- What is required
Scan the entries below for the word "unit". Copy each line that has it.

- Records for the task
(* ===== verification/Defend.v ===== *)
(** * Defend: the checks of [src/src/myriad/defend.h]

    The macros jump to a label at the end of the function.  Here a piece of a function either goes on with a value or has jumped, and
    [errno] goes along; [Node.check] and the functions that use it are this control flow written out. *)

From Stdlib Require Import ZArith Lia.
From S2P Require Import Prelude Node.
Local Open Scope Z_scope.

Module Defend.

Inductive flow (A : Type) := Next (a : A) | Jump.
Arguments Next {A} a.
Arguments Jump {A}.

(** a piece of a function on a state [S] and [errno] *)
Section Macros.
Context {S : Type}.
Definition part (A : Type) : Type := S * Z -> flow A * (S * Z).

Definition go {A} (a : A) : part A := fun w => (Next a, w).
Definition seq {A B} (p : part A) (k : A -> part B) : part B := fun w => match p w with (Next a, w) => k a w | (Jump, w) => (Jump, w) end.
(** a statement that cannot jump *)
Definition effect (c : S * Z -> S * Z) : part unit := fun w => (Next tt, c w).

(** the message with [errno] in it is printed *)
Definition fail {A} : part A := fun '(s, _) => (Jump, (s, 0)).
Definition check (t : bool) : part unit := fun w => if negb t || negb (w.2 =? 0) then fail w else (Next tt, w).
Definition check_then (t : bool) (c : S * Z -> S * Z) : part unit := fun w => if negb t || negb (w.2 =? 0) then seq (effect c) (fun _ => fail) w else (Next tt, w).
Definition check_errno (t : bool) (e : Z) : part unit := check_then t (fun '(s, _) => (s, e)).
Definition precond (t : bool) : part unit := check t.
Definition postcond (t : bool) : part unit := check t.

(** the label: the statement behind it is reached by the jump and from above *)
Definition ensure {A B} (p : part A) (c : part B) : part B := fun w => c (p w).2.
Definition on_fail {A B} (p : part A) (c : part B) : part B := ensure p c.

Definition assert_not {V} `{EqDecision V} (v n : V) : res unit := assert_ (bool_decide (v <> n)).
Definition assert_mem {V} (v : option V) : res unit := assert_ (match v with Some _ => true | None => false end).
End Macros.

(** ** What they do *)

(** the checks of the other files *)
Lemma check_is_check st t : let '(f, (st', e)) := check t (st, Node.errno st) in
  Node.check st t = (match f with Next _ => true | Jump => false end, Node.set_errno e st').
Proof.
  unfold check, Node.check, fail. cbn [snd]. destruct t, (Node.errno st =? 0) eqn:E; cbn [negb orb andb]; try done. by destruct st.
Qed.

(** whatever jumps, [errno] is 0 at the label, also after [check_errno], whose number is lost *)
Lemma jumps_clear {S} t (c : S * Z -> S * Z) w :
  ((check t w).1 = Jump -> (check t w).2.2 = 0) /\ ((check_then t c w).1 = Jump -> (check_then t c w).2.2 = 0) /\ (forall e, (check_errno t e w).1 = Jump -> (check_errno t e w).2.2 = 0).
Proof.
  assert (H : forall c : S * Z -> S * Z, (check_then t c w).1 = Jump -> (check_then t c w).2.2 = 0).
  { intros c'. unfold check_then. destruct (negb t || negb (w.2 =? 0)); [|done]. unfold seq, effect, fail. by destruct (c' w). }
  split_and!; [|apply H|intros e; apply H]. unfold check, fail. destruct w as [s e]. by destruct (negb t || _).
Qed.

(** a true condition is not enough: an old [errno] is a failure too *)
Lemma stale_errno {S} (s : S) e : e <> 0 -> check true (s, e) = (Jump, (s, 0)).
Proof. intros He. unfold check, fail. cbn [snd negb orb]. by rewrite (proj2 (Z.eqb_neq e 0)). Qed.

(** what is behind the label is done exactly once on both ways *)
Lemma ensure_both {S A} (p : part (S := S) A) (c : S * Z -> S * Z) w :
  ensure p (effect c) w = (Next tt, c (p w).2) /\ (forall k : A -> part (S := S) A, (p w).1 = Jump -> ensure (seq p k) (effect c) w = ensure p (effect c) w).
Proof. split; [done|]. intros k Hp. unfold ensure, seq. destruct (p w) as [[a|] w']; [done|done]. Qed.

(** [assert_not (v, NULL)] *)
Lemma assert_mem_ok {V} (v : option V) `{EqDecision V} : assert_mem v = assert_not v None.
Proof. unfold assert_mem, assert_not. destruct v; by case_bool_decide. Qed.
End Defend.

- The completed task
Definition effect (c : S * Z -> S * Z) : part unit := fun w => (Next tt, c w).
Definition check (t : bool) : part unit := fun w => if negb t || negb (w.2 =? 0) then fail w else (Next tt, w).
Definition check_then (t : bool) (c : S * Z -> S * Z) : part unit := fun w => if negb t || negb (w.2 =? 0) then seq (effect c) (fun _ => fail) w else (Next tt, w).
Definition check_errno (t : bool) (e : Z) : part unit := check_then t (fun '(s, _) => (s, e)).
Definition precond (t : bool) : part unit := check t.
Definition postcond (t : bool) : part unit := check t.
Definition assert_not {V} `{EqDecision V} (v n : V) : res unit := assert_ (bool_decide (v <> n)).
Definition assert_mem {V} (v : option V) : res unit := assert_ (match v with Some _ => true | None => false end).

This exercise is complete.